AnalyzeColumnCommand
is not supported on views (unless they are cached).
Creating Instance¶
AnalyzeColumnCommand
takes the following to be created:
- Table
- Column Names
-
allColumns
Flag
AnalyzeColumnCommand
is created when:
- ResolveSessionCatalog logical resolution rule is executed (to resolve an AnalyzeColumn)
Executing Command¶
RunnableCommand
run(
sparkSession: SparkSession): Seq[Row]
run
is part of RunnableCommand abstraction.
run
calculates the following statistics:
sizeInBytes
- stats for each column
Computing Statistics for Specified Columns¶
computeColumnStats(
sparkSession: SparkSession,
tableIdent: TableIdentifier,
columnNames: Seq[String]): (Long, Map[String, ColumnStat])
computeColumnStats
...FIXME
Computing Percentiles¶
computePercentiles(
attributesToAnalyze: Seq[Attribute],
sparkSession: SparkSession,
relation: LogicalPlan): AttributeMap[ArrayData]
computePercentiles
...FIXME
analyzeColumnInCatalog¶
analyzeColumnInCatalog(
sparkSession: SparkSession): Unit
analyzeColumnInCatalog
requests the SessionCatalog for getTableMetadata of the table.
For VIEW
catalog tables, analyzeColumnInCatalog
analyzes the columnNames if it's a cached view (or throws an AnalysisException).
For EXTERNAL
and MANAGED
catalog tables, analyzeColumnInCatalog
getColumnsToAnalyze for the columnNames.
analyzeColumnInCatalog
computeColumnStats for the columnNames.
analyzeColumnInCatalog
converts the column stats to CatalogColumnStat.
analyzeColumnInCatalog
creates a CatalogStatistics with the following:
Property | Value |
---|---|
sizeInBytes | calculateTotalSize |
rowCount | computeColumnStats |
colStats | CatalogStatistics with the new CatalogColumnStats applied |
In the end, analyzeColumnInCatalog
requests the SessionCatalog to alter the table with the new CatalogStatistics.
AnalysisException¶
analyzeColumnInCatalog
throws the following AnalysisException
unless the catalog view is cached:
ANALYZE TABLE is not supported on views.
Demo¶
AnalyzeColumnCommand
can generate column histograms when spark.sql.statistics.histogram.enabled configuration property is enabled.

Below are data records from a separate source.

Lemma drive_steps {R} n (t : itree' sysE R) s : ∃ m, steps m t (drive n t s).1 (drive n t s).2.
Proof.
  revert t s. induction n as [|n IH]; intros t s; [by exists O|]. cbn [drive]. destruct t as [r|t|X [e|e] k]; [by exists O| | |by exists O].
  - destruct (IH (observe t) s) as [m H]. by exists (S m).
  - destruct (answer X e s) as [x s1]. destruct (IH (observe (k x)) s1) as [m H]. destruct (drive n (observe (k x)) s1) as [l u]. exists (S m). cbn. eauto.
Qed.

(* ===== verification/Examples.v ===== *)
(** Concrete machines on which the theorems about memory and paging apply. *)
From Stdlib Require Import ZArith Lia Bool.
From stdpp Require Import base tactics list gmap strings sets.
From S2P Require Import Prelude Machine CString Format Kalloc PageTable Locks State Vm Uvm Paging Swap PageFault.

(** * A kernel and its memory *)

#[global, refine] Instance example_kernel : KernelImage := {| kend := 0x80115000; kdata := 0x80108000 |}.
Proof. all: first [reflexivity | split; vm_compute; discriminate]. Defined.

Definition zeroes : memory := λ _, 0.

(** Page [k] of the machine. *)
Definition pg (k : Z) : Z := 0x80200000 + 4096 * k.

(** A page is not on a list of other pages. *)
Ltac notin := repeat (apply not_elem_of_cons; split; [unfold pg; lia|]); apply not_elem_of_nil.

Definition store_words (l : list (Z * Z)) (m : memory) : memory := foldr (λ w m, st32 m w.1 w.2) m l.

(** Pages 1, 2 and 3 are free. Page 10 is a page directory and page 11 its table
    for the first 4MB: page 1 there is paged out, pages 2 and 3 are in frames 12
    and 13, and page 3 has been accessed. *)
Definition example_words : list (Z * Z) :=
  [ (pg 1, pg 2); (pg 2, pg 3); (pg 3, 0);
    (pg 10, V2P (pg 11) + 7);
    (pg 11 + 4, 0x206); (pg 11 + 8, V2P (pg 12) + 7); (pg 11 + 12, V2P (pg 13) + 0x27) ].

Definition example_mem : memory := store_words example_words zeroes.
Definition example_km : kmst := mk_kmst example_mem (pg 1) true false.

Lemma good_pg k : 0 ≤ k < 4096 → good_page (pg k).
Proof.
  intros Hk. unfold good_page, pg, PGSIZE, KERNBASE, PHYSTOP. cbn [kend example_kernel].
  split; [Z.to_euclidean_division_equations; lia|lia].
Qed.

Lemma example_kmem : wf_kmem example_km [pg 1; pg 2; pg 3].
Proof.
  split; [repeat split; vm_compute; reflexivity| | |reflexivity].
  - repeat (apply NoDup_cons; split; [notin|]). apply NoDup_nil; done.
  - repeat constructor; apply good_pg; lia.
Qed.

Lemma ld32_zeroes a : ld32 zeroes a = 0.
Proof. reflexivity. Qed.

(** Only the first entry of the directory is present. *)
Lemma example_pde d : 0 ≤ d < 1024 → pde_at example_mem (pg 10) d = if d =? 0 then V2P (pg 11) + 7 else 0.
Proof.
  intros Hd. destruct (Z.eqb_spec d 0) as [->|Hne]; [reflexivity|].
  unfold pde_at, example_mem, example_words, store_words, pg. cbn [foldr fst snd].
  rewrite !ld32_st32_ne by lia. apply ld32_zeroes.
Qed.

Lemma example_present d : 0 ≤ d < 1024 → pde_present example_mem (pg 10) d = true → d = 0.
Proof.
  intros Hd. unfold pde_present. rewrite example_pde by done.
  destruct (Z.eqb_spec d 0); [done|]. discriminate.
Qed.

Lemma example_pgdir : wf_pgdir example_mem (pg 10) [pg 1; pg 2; pg 3].
Proof.
  split.
  - apply good_pg. lia.
  - notin.
  - intros d Hd Hp. rewrite (example_present d Hd Hp).
    replace (pde_table example_mem (pg 10) 0) with (pg 11) by reflexivity.
    split; [apply good_pg; lia|]. split; [unfold pg; lia|notin].
  - intros d d' Hd Hd' Hp Hp' _. by rewrite (example_present d Hd Hp), (example_present d' Hd' Hp').
Qed.

(** * Strings and numbers *)

Lemma safestrcpy_correct_witness :
  let m := st_bytes zeroes 100 [104; 101; 108; 108; 111] in
  cstr m 100 [104; 101; 108; 108; 111] ∧
  cstr (safestrcpy m 200 100 4) 200 [104; 101; 108] ∧
  ∀ b, ¬ 200 ≤ b < 200 + 4 → ld8 (safestrcpy m 200 100 4) b = ld8 m b.
Proof.
  intros m. assert (H : cstr m 100 [104; 101; 108; 108; 111]) by (repeat split; (reflexivity || lia)).
  split; [exact H|]. apply (safestrcpy_correct m 200 100 4 [104; 101; 108; 108; 111]); [lia|exact H|cbn; lia].
Defined.

Lemma itoa_atoi_witness :
  ∃ m', itoa zeroes 4096 500 = Some m' ∧ atoi 12 m' 500 = Some 4096 ∧ cstr m' 500 (decimal 4096) ∧
    (∀ a, ¬ 500 ≤ a ≤ 500 + Z.of_nat (length (decimal 4096)) → ld8 m' a = ld8 zeroes a).
Proof. apply (itoa_atoi zeroes 4096 500). lia. Defined.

AnalyzeColumnCommand
supports column histograms for the following data types:
IntegralType
DecimalType
DoubleType
FloatType
DateType
TimestampType
// ./bin/spark-shell --conf spark.sql.statistics.histogram.enabled=true
// Use the above example to set up the environment
// Make sure that ANALYZE TABLE COMPUTE STATISTICS FOR COLUMNS was run with histogram enabled
// There are 254 bins by default
// Use spark.sql.statistics.histogram.numBins to control the bins
val descExtSQL = s"DESC EXTENDED $tableName p1"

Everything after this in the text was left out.